Fishery and aquaculture support has been provided by the European Commission’s decision to activate new crisis measures, due to Russia’s invasion of the Ukraine.
What does the activation of crisis measures mean for fishery and aquaculture support?
The crisis mechanism, known as the European Maritime, Fisheries and Aquaculture Fund (EMFAF), is intended to bring immediate relief to operators of the fishery, aquaculture, and seafood processing sectors. This will be offered through financial compensation for their economic losses as well as any additional costs.
Thus, Member States will be able to grant financial compensation to operators for income loss that has been unavoidable due to the current market disruption, as well as ‘storage aid’ to producer organisations. This is a step that follows the Temporary Crisis Framework, which allows Member States to provide support through State aid.
How has Russia’s invasion of the Ukraine impacted these sectors?
Virginijus Sinkevičius, Commissioner for the Environment, Oceans, and Fisheries said: “The war in Ukraine is a war against all of us. Our fisheries, aquaculture and processing sectors are hit hard due to high energy, oxygen, and raw material prices.
“This is the second time in the past years after the COVID-19 pandemic, so we are again taking quick action to support them in this turmoil. These emergency crisis measures should not in any way impede our long-term efforts towards structural energy transition of the fishery and aquaculture sectors to achieve the objectives of the European Green Deal.”
The military aggression of Russia against Ukraine has resulted in many EU fisherman staying in port rather than going out to sea, because it costs them more. This means that the whole EU fleet is becoming virtually unprofitable.

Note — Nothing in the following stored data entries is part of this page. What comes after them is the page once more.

Definition initializeTablesAsync (this : DatabaseManager) : Eff Env unit := fun e =>
  if negb (isCloudflare this) || negb (d1Db_bound this) then (Ret tt, e)
  else for_each schemas e.

(** The catalog left by a script whose error, if any, is swallowed. *)
Definition after (sql : list Stmt) (c : Catalog) : Catalog := snd (exec sql c).

Definition run (l : list (list Stmt)) (c : Catalog) : Catalog :=
  fold_left (fun c sql => after sql c) l c.

(** One statement with its error swallowed. *)
Definition step (st : Stmt) (c : Catalog) : Catalog := after [st] c.

Definition steps (l : list Stmt) (c : Catalog) : Catalog :=
  fold_left (fun c st => step st c) l c.

(** A statement is quiet in a catalog it leaves as it is. *)
Definition quiet (st : Stmt) (c : Catalog) : Prop := step st c = c.

(** [compatible st st']: running [st'] cannot wake up a quiet [st]. *)
Definition compatible (st st' : Stmt) : bool :=
  match st, st' with
  | CreateTableIfNotExists _ _, _ => true
  | AlterTableAddColumn t _, CreateTableIfNotExists t' _ => negb (String.eqb t t')
  | AlterTableAddColumn _ _, _ => true
  | CreateIndexIfNotExists _ _ _, _ => false
  | Unparsable _, _ => true
  end.

(** No statement is followed by one that could wake it up. *)
Fixpoint ordered (l : list Stmt) : bool :=
  match l with
  | [] => true
  | st :: l' => forallb (compatible st) l' && ordered l'
  end.

Definition is_index (st : Stmt) : bool :=
  if st is CreateIndexIfNotExists _ _ _ then true else false.

(** [c ≼ c']: the same tables, and at least the indexes of [c]. *)
Definition below (c c' : Catalog) : Prop :=
  tables c = tables c' /\ indexes c ⊆ indexes c'.

(** The seven statements on tables of [schemas], and its last script. *)
Definition table_statements : list Stmt := concat (take 7 schemas).
Definition index_script : list Stmt := concat (drop 7 schemas).

(** [schemas] as an engine reads it that takes [dat-id] for what its
    grammar makes of it, a column name followed by a minus sign: the
    statement that creates [sync_data] is then rejected. *)
Definition schemas_strict : list (list Stmt) :=
  take 6 schemas ++
  [[Unparsable "CREATE TABLE IF NOT EXISTS sync_data"]] ++
  drop 7 schemas.

End Schema.

(* ===================================================================== *)
(** * Storage Engine Adapter: the data operations of [DatabaseManager] *)
(* ===================================================================== *)

Module Store.
Import JsDate.

(** ** Rows, as the tables of [schemas] declare them *)

Record UserRow : Type := mkUserRow {
  u_id : string; u_email : string; u_encryption_key : string;
  u_master_key_salt : string; u_is_admin : Z;
  u_created_at : Date; u_updated_at : Date
}.

Record AliasRow : Type := mkAliasRow {
  a_id : string; a_user_id : string; a_alias : string;
  a_description : option string;          (* [description TEXT], nullable *)
  a_forwarding_email : string; a_is_active : Z;
  a_created_at : Date; a_updated_at : Date
}.

Record EmailRow : Type := mkEmailRow {
  e_id : string; e_alias_id : string; e_from_email : string;
  e_to_email : string; e_subject : string; e_content : string;
  e_is_read : Z; e_received_at : Date
}.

Additionally, fishing vessels operating in the Black Sea are facing the threat of possible military activities, therefore leading to a precautionary suspension of their activity. The aquaculture and processing sectors have also been harmed by the increase in the costs of energy and raw materials, as well as high logistics and transport costs.

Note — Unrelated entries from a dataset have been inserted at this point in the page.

Lemma relaxDir_inv current currentDist st dir :
  relaxInv st → relaxInv (relaxDir cfg current currentDist st dir).
Proof.
  destruct st as [g queue]. intros Hinv.
  destruct (relaxDir_cases current currentDist g queue dir)
    as [[-> _]|(-> & Hpass & Hlt)]; [done|].
  destruct Hinv as (Hwf & Hrange & Himp & Hq).
  set (next := stepPos current dir) in *.
  set (newDist := add64 _ _) in *.
  pose proof (IsPassable_inBounds _ _ Hpass) as Hnb.
  assert (Hget : ∀ p, inBounds g p →
    distAt (setDistance g next newDist) p
      = if decide (p = next) then newDist else distAt g p).
  { intros p Hp. case_decide as Heq.
    - subst p. by apply distAt_setDistance_eq.
    - apply distAt_setDistance_ne; auto. }
  split_and!.
  - by apply wf_setDistance.
  - intros p Hp. rewrite (Hget p Hp). case_decide; [|auto].
    pose proof (wrap64_range (currentDist + moveCost cfg dir (costAt g next))).
    specialize (Hrange next Hnb). unfold newDist, add64 in *. lia.
  - intros p Hp Hpp. rewrite (Hget p Hp). case_decide; [|auto].
    subst p. rewrite IsPassable_setDistance in Hpp. congruence.
  - intros p Hp. rewrite IsPassable_setDistance.
    apply elem_of_app in Hp as [Hp|Hp].
    + destruct (Hq p Hp) as [Hpp Hd]. split; [done|].
      rewrite (Hget p (IsPassable_inBounds _ _ Hpp)).
      case_decide; [|done]. subst p. lia.
    + apply list_elem_of_singleton in Hp as ->. split; [done|].
      rewrite (Hget next Hnb). rewrite decide_True by done.
      specialize (Hrange next Hnb). lia.
Qed.

Lemma relaxInv_pop g current queue :
  relaxInv (g, current :: queue) → relaxInv (g, queue).
Proof.
  intros (?&?&?&Hq). split_and!; try done.
  intros p Hp. apply Hq. by right.
Qed.

Lemma relaxStep_inv st : relaxInv st → relaxInv (relaxStep cfg st).
Proof.
  destruct st as [g [|current queue]]; [done|]. intros Hinv. simpl.
  apply fold_left_ind; [by eapply relaxInv_pop|].
  intros dir st' _. apply relaxDir_inv.
Qed.

(** Whatever one iteration preserves, the whole loop preserves. *)
Lemma relaxLoop_ind (P : RelaxState → Prop) :
  (∀ st, P st → P (relaxStep cfg st)) →
  ∀ n st, P st → P (relaxLoop cfg n st).
Proof.
  intros Hstep. induction n as [|n IH]; intros st Hst; simpl.
  - destruct (queueEmpty st); auto.
  - destruct (queueEmpty st); auto.
Qed.

End Phase1.

Section Phase1Costs.
Variable cfg : Config.
Variable goalPos : Position.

Thus, it is expected that the fish market will face a negative supply shock, both of fresh fishery products, due to the decisions not to go out to sea, and of certain processed or preserved products as a consequence of the raw material shortages.
What measures do the crisis measures offer?
Therefore, due to the increased prices of energy, raw materials, and the consequential additional operating costs – which minimises profit margins in the fishery, aquaculture, and seafood processing sectors – the mechanism activated today will allow Member States to grant two types of crisis measures:
- Financial compensation to operators of the fishery, aquaculture and processing sectors for their income foregone and additional costs stemming from the current market disruption. Additional energy costs can be covered by the compensation if they are linked to the market disruption caused by the military aggression of Russia against Ukraine; and
- Financial compensation to producer organisations if they implement the storage mechanism of the common organisation of the markets (“storage aid”). That mechanism allows producer organisations to store the products of their members as a way to secure a satisfactory level of price on the market.
However, it must be noted that the EMFAF crisis mechanism is a temporary measure. It applies retroactively as of 24 February 2022, which is the date of the start of the aggression of Russia against Ukraine, and will last until the end of 2022. Member States can decide if they would like to utilise them or not. If they do so, they will have to include them in the next version of their EMFAF programme, which will be submitted to the Commission.